Lesson 3: Building a Custom Evaluation Suite
·DevOps for AI

Lesson 3: Building a Custom Evaluation Suite

Master the 'AI CI/CD'. Learn how to build a repository of 'Test Cases' that automatically verify your system's performance whenever you change a prompt, a tool, or a model version.


Module 11: Evaluating Agent Performance

Lesson 3: Building a Custom Evaluation (Eval) Suite

In traditional software, we have Unit Tests. In AI architecture, we have Evals. An Eval Suite is a collection of Input/Output pairs that represent the "Ideal Behavior" of your system. You run this suite every time you make a change to verify that you haven't introduced a "Regression" (broken something that used to work).

In this lesson, we learn how to structure a production-grade Eval Suite.


1. Anatomy of an "Eval Case"

An individual test case should contain:

  • Input: The user prompt or data to process.
  • Context: Any files or history required for the task.
  • Gold Standard (Ideal Output): The exact result you want the model to produce.
  • Grading Rubric: The rule used to determine "Success" (e.g., "Contains keywords X, Y, Z" or "Is valid JSON").

2. Quantitative vs. Qualitative Evals

Quantitative (Binary/Numeric)

  • "Did the code compile?" (Yes/No)
  • "Was the latency under 2 seconds?" (Yes/No)
  • "Is the calculation correct?" (Numeric check)

Qualitative (Semantic)

  • "Is the tone professional?"
  • "Is the explanation accurate?"
  • The "LLM-as-a-Judge" Pattern: Use a very smart model (like Claude 3.5 Opus) to read the output and provide a score from 1-10 based on a detailed rubric.

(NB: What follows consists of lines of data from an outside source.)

(** The request of a feedback that mentions 운동 and no strong keyword, in
    a world that holds the seeds without aliasing: reuse exactly when two
    indexed documents mention 운동 or 스트레칭. *)
Lemma exercise_only_request feedback w :
  own_metadata w -> seed_documents `prefix_of` mock_documents w ->
  mentions "운동" (fb_content feedback) = true ->
  Py.any_in strong_keywords (Py.lower (fb_content feedback)) = false ->
  exists res w',
    SmartQuestSystem.process_user_feedback shipped feedback w = (Return res, w') /\
    1 <= length (candidates (fb_content feedback) 0.7 w) /\
    if (2 <=? length (candidates (fb_content feedback) 0.7 w))%nat
    then method res = Some "existing_documents" /\
         mock_documents w' = mock_documents w
    else method res = Some "new_expert_document" /\
         mock_documents w' =
           (mock_documents w ++
              [synthesized_document feedback (searched (fb_content feedback) w)])%list.
Proof.
  intros Hown Hseeds Hex Hnone. set (query := fb_content feedback) in *.
  destruct seed_documents_contents as (neck & budget & acne & Hs & Hneck & _).
  assert (neck ∈ candidates query 0.7 w) as Hcand.
  { apply list_elem_of_filter. split.
    - unfold passes. rewrite Hneck, (exercise_only_score _ _ Hex Hnone). reflexivity.
    - eapply prefix_of_elem; [exact Hseeds |]. rewrite Hs. by left. }
  destruct (top_candidate _ _ _ Hown Hcand) as (best & rest & Hfound & Hbest & Hann & _).
  assert (score query best = 0.8%Q) as Hscore.
  { apply list_elem_of_filter in Hbest as [Hp _]. unfold passes in Hp.
    unfold score. rewrite (exercise_only_score _ _ Hex Hnone) in Hp |- *.
    by destruct (_ || _). }
  assert (length (found_for query w) = length (candidates query 0.7 w) `min` 5) as Hlen.
  { unfold found_for. rewrite length_take.
    rewrite (Permutation_length (sort_desc_perm _ _)). lia. }
  destruct (shipped_request feedback w) as (reuse & res & w' & Heval & Hrun & _ & Hpath).
  fold query in Heval, Hpath.
  assert (reuse = (2 <=? length (candidates query 0.7 w))%nat) as ->.
  { rewrite Hfound in Heval, Hlen.
    rewrite (evaluate_similarity_number best rest feedback _ (score query best)) in Heval
      by (by rewrite Hann).
    rewrite Hscore in Heval.
    change (Qle_bool 0.85 0.8) with false in Heval.
    change (Qle_bool 0.70 0.8) with true in Heval.
    assert ((2 <=? length (best :: rest))%nat = (2 <=? length (candidates query 0.7 w))%nat)
      as Hcount.
    { rewrite Hlen.
      destruct (2 <=? length (candidates query 0.7 w))%nat eqn:H2.
      - apply Nat.leb_le in H2. apply Nat.leb_le. lia.
      - apply Nat.leb_gt in H2. apply Nat.leb_gt. lia. }
    rewrite Hcount in Heval. by injection Heval as <-. }
  exists res, w'. split; [exact Hrun |].
  split; [apply list_elem_of_lookup_1 in Hcand as [i Hi]; apply lookup_lt_Some in Hi; lia |].
  destruct (2 <=? length (candidates query 0.7 w))%nat.
  - destruct Hpath as ((quests & time & ->) & _ & _ & Hdocs & _). by split.
  - destruct Hpath as ((quests & time & n & meta & -> & _) & Hdocs & _). by split.
Qed.

(** X9: in every world the shipped system reaches, a feedback that
    mentions 운동 and no strong keyword scores 0.8 at best, against the
    documents that mention 운동 or 스트레칭 (the seeded neck-pain document is
    one): the request reuses exactly when there are two such documents, and
    synthesizes one more document otherwise. *)
Theorem X9_exercise_feedback_needs_two :
  forall feedback w,
    reachable w ->
    mentions "운동" (fb_content feedback) = true ->
    Py.any_in strong_keywords (Py.lower (fb_content feedback)) = false ->
    exists res w',
      SmartQuestSystem.process_user_feedback shipped feedback w = (Return res, w') /\
      1 <= length (candidates (fb_content feedback) 0.7 w) /\
      method res =
        Some (if (2 <=? length (candidates (fb_content feedback) 0.7 w))%nat
              then "existing_documents" else "new_expert_document") /\
      Forall (fun d => score (fb_content feedback) d = 0.8%Q)
        (candidates (fb_content feedback) 0.7 w).
Proof.
  intros feedback w Hreach Hex Hnone.
  destruct (exercise_only_request feedback w) as (res & w' & Hrun & Hone & Hpath);
    [by apply reachable_own_metadata | by apply reachable_keeps_seeds | done | done |].
  exists res, w'. split; [exact Hrun |]. split; [exact Hone |]. split.
  - destruct (2 <=? _)%nat; by destruct Hpath as [-> _].
  - apply Forall_forall. intros d Hd. apply list_elem_of_filter in Hd as [Hp _].
    unfold passes in Hp. unfold score.
    rewrite (exercise_only_score _ _ Hex Hnone) in Hp |- *. by destruct (_ || _).
Qed.

Lemma X9_exercise_feedback_needs_two_witness :
  exists res w',
    SmartQuestSystem.process_user_feedback shipped (feedback_of "운동 루틴 추천")
      (initial_world sample_clock) = (Return res, w') /\
    1 <= length (candidates (fb_content (feedback_of "운동 루틴 추천")) 0.7
                   (initial_world sample_clock)) /\
    method res =
      Some (if (2 <=? length (candidates (fb_content (feedback_of "운동 루틴 추천")) 0.7
                                (initial_world sample_clock)))%nat
            then "existing_documents" else "new_expert_document") /\
    Forall (fun d => score (fb_content (feedback_of "운동 루틴 추천")) d = 0.8%Q)
      (candidates (fb_content (feedback_of "운동 루틴 추천")) 0.7 (initial_world sample_clock)).
Proof.
  apply (X9_exercise_feedback_needs_two (feedback_of "운동 루틴 추천")
           (initial_world sample_clock)).
  - exact (reachable_initial sample_clock).
  - vm_compute. reflexivity.
  - vm_compute. reflexivity.
Defined.

Lemma mentions_join k sep parts part :
  part ∈ parts -> mentions k part = true -> mentions k (Py.join sep parts) = true.
Proof.
  unfold mentions. intros Hin Hk.
  induction parts as [| p rest IH]; [by apply elem_of_nil in Hin |].
  apply elem_of_cons in Hin as [-> | Hin].
  - destruct rest as [| p' rest']; [exact Hk |].
    cbn [Py.join]. rewrite lower_app. by apply str_in_app_l.
  - destruct rest as [| p' rest']; [by apply elem_of_nil in Hin |].
    cbn [Py.join]. rewrite !lower_app. apply str_in_app_r, str_in_app_r. by apply IH.
Qed.

(** A keyword the feedback mentions is mentioned by the synthesized body. *)
Lemma synthesized_mentions k feedback w :
  mentions k (fb_content feedback) = true ->
  mentions k (content (synthesized_document feedback w)) = true.
Proof.
  intros Hk. unfold synthesized_document. cbn [content].
  unfold StrandsAgentSystem._generate_mock_expert_content.
  apply mentions_join with (part := fb_content feedback); [| exact Hk].
  do 3 (apply elem_of_cons; right). apply elem_of_cons. by left.
Qed.

Lemma exercise_is_mentioned query :
  Py.any_in similarity_keywords (Py.lower query) = true ->
  Py.any_in strong_keywords (Py.lower query) = false ->
  mentions "운동" query = true.
Proof.
  unfold Py.any_in, similarity_keywords, strong_keywords, mentions. cbn [existsb].
  intros Hany Hnone. repeat (apply orb_false_elim in Hnone as [? Hnone]).
  repeat match goal with
         | H : Py.str_in _ (Py.lower query) = false |- _ => rewrite H in Hany; clear H
         end.
  cbn [orb] in Hany. by rewrite orb_false_r in Hany.
Qed.

(** X10: in every world the shipped system reaches, a feedback that
    mentions any keyword of the similarity function is answered from the
    existing documents at the latest when it is sent a second time: the
    document synthesized for it the first time holds its text. *)
Theorem X10_second_request_reuses :
  forall feedback w,
    reachable w ->
    Py.any_in similarity_keywords (Py.lower (fb_content feedback)) = true ->
    exists res1 w1 res2 w2,
      SmartQuestSystem.process_user_feedback shipped feedback w = (Return res1, w1) /\
      SmartQuestSystem.process_user_feedback shipped feedback w1 = (Return res2, w2) /\
      method res2 = Some "existing_documents" /\
      mock_documents w2 = mock_documents w1.
Proof.
  intros feedback w Hreach Hany. set (query := fb_content feedback) in *.
  pose proof (reachable_own_metadata w Hreach) as Hown.
  pose proof (reachable_keeps_seeds w Hreach) as Hseeds.
  pose proof (reachable_process w feedback Hreach) as Hreach1.
  pose proof (reachable_own_metadata _ Hreach1) as Hown1.
  pose proof (reachable_keeps_seeds _ Hreach1) as Hseeds1.
  destruct (Py.any_in strong_keywords (Py.lower query)) eqn:Hstrong.
  - destruct (shipped_request feedback w) as (_ & res1 & w1 & _ & Hrun1 & _).
    rewrite Hrun1 in Hown1, Hseeds1. cbn [snd] in Hown1, Hseeds1.
    destruct (strong_keyword_reuses feedback w1 Hown1 Hseeds1 Hstrong)
      as (res2 & w2 & Hrun2 & Hm & Hdocs & _).
    by exists res1, w1, res2, w2.
  - pose proof (exercise_is_mentioned _ Hany Hstrong) as Hex.
    destruct (exercise_only_request feedback w Hown Hseeds Hex Hstrong)
      as (res1 & w1 & Hrun1 & Hone & Hpath1).
    rewrite Hrun1 in Hown1, Hseeds1. cbn [snd] in Hown1, Hseeds1.
    destruct (exercise_only_request feedback w1 Hown1 Hseeds1 Hex Hstrong)
      as (res2 & w2 & Hrun2 & _ & Hpath2).
    assert (2 <= length (candidates query 0.7 w1)) as Htwo.
    { fold query in Hpath1, Hone. unfold candidates in *.
      destruct (2 <=? _)%nat eqn:H2.
      - destruct Hpath1 as [_ ->]. by apply Nat.leb_le in H2.
      - destruct Hpath1 as [_ ->]. rewrite filter_app, length_app.
        rewrite filter_cons_True.
        + cbn [length]. lia.
        + unfold passes. rewrite (exercise_only_score _ _ Hex Hstrong).
          by rewrite (synthesized_mentions "운동" feedback _ Hex). }
    fold query in Hpath2. apply Nat.leb_le in Htwo. rewrite Htwo in Hpath2.
    destruct Hpath2 as [Hm Hdocs]. by exists res1, w1, res2, w2.
Qed.

Lemma X10_second_request_reuses_witness :
  exists res1 w1 res2 w2,
    SmartQuestSystem.process_user_feedback shipped (feedback_of "운동 루틴 추천")
      (initial_world sample_clock) = (Return res1, w1) /\
    SmartQuestSystem.process_user_feedback shipped (feedback_of "운동 루틴 추천") w1
      = (Return res2, w2) /\
    method res2 = Some "existing_documents" /\
    mock_documents w2 = mock_documents w1.
Proof.
  apply (X10_second_request_reuses (feedback_of "운동 루틴 추천")
           (initial_world sample_clock)).
  - exact (reachable_initial sample_clock).
  - vm_compute. reflexivity.
Defined.

(** ** The two classifiers, where they agree *)

(** X11: the orchestrator's classifier and the synthesizer's classifier
    give the same category to every text that mentions none of the six
    keywords only the orchestrator has (몸, 주식, 펀드, 세안, 로션, 크림). *)
Theorem X11_classifiers_agree_without_extra_keywords :
  forall text,
    Py.any_in orchestrator_only_keywords (Py.lower text) = false ->
    SmartQuestSystem._determine_category text = StrandsAgentSystem._determine_category text.
Proof.
  intros text. unfold Py.any_in, orchestrator_only_keywords. cbn [existsb]. intros Hnone.
  repeat (apply orb_false_elim in Hnone as [? Hnone]).
  unfold SmartQuestSystem._determine_category, StrandsAgentSystem._determine_category,
    Py.any_in.
  cbn [existsb].
  repeat match goal with
         | H : Py.str_in _ (Py.lower text) = false |- _ => rewrite H; clear H
         end.
  cbn [orb]. reflexivity.
Qed.

Lemma X11_classifiers_agree_without_extra_keywords_witness :
  SmartQuestSystem._determine_category "여드름 피부 관리"
  = StrandsAgentSystem._determine_category "여드름 피부 관리".
Proof.
  apply X11_classifiers_agree_without_extra_keywords. vm_compute. reflexivity.
Defined.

3. The "Eval Pipeline" Workflow

  1. Baseline: Run your suite on your current "v1" prompt.
  2. Edit: Change your prompt or tool logic.
  3. Run: Execute the suite on the "v2" system.
  4. Compare: Output a "Diff Report." If Accuracy dropped on Case #5, you have identified a regression.

4. Visualizing the Eval Suite

graph TD
    A[Prompt Change] --> B[Eval Suite Runner]
    subgraph "The Suite"
    C[Case 1: Simple Extract]
    D[Case 2: Complex Join]
    E[Case 3: Guardrail Attack]
    end
    B --> C & D & E
    C & D & E --> F[Metric Dashboard]
    F -->|Drop| G[Revert Prompt]
    F -->|Improve| H[Deploy to Production]

5. Summary

  • Evals are the Unit Tests of AI.
  • Use Gold Standards to define success.
  • Use LLM-as-a-Judge for semantic grading.
  • Never deploy a prompt change unless it passes your Eval suite with no regressions.

In the next lesson, we look at how to read these numbers: Analyzing and Interpreting Results.


Interactive Quiz

  1. Why are "Regressions" more common in AI than in traditional code?
  2. What is an "LLM-as-a-Judge"?
  3. What are the four parts of an "Eval Case"?
  4. Scenario: You change a prompt to be shorter (saving 50 tokens). Your Eval suite shows accuracy dropped by 2%. Do you deploy? Why or why not?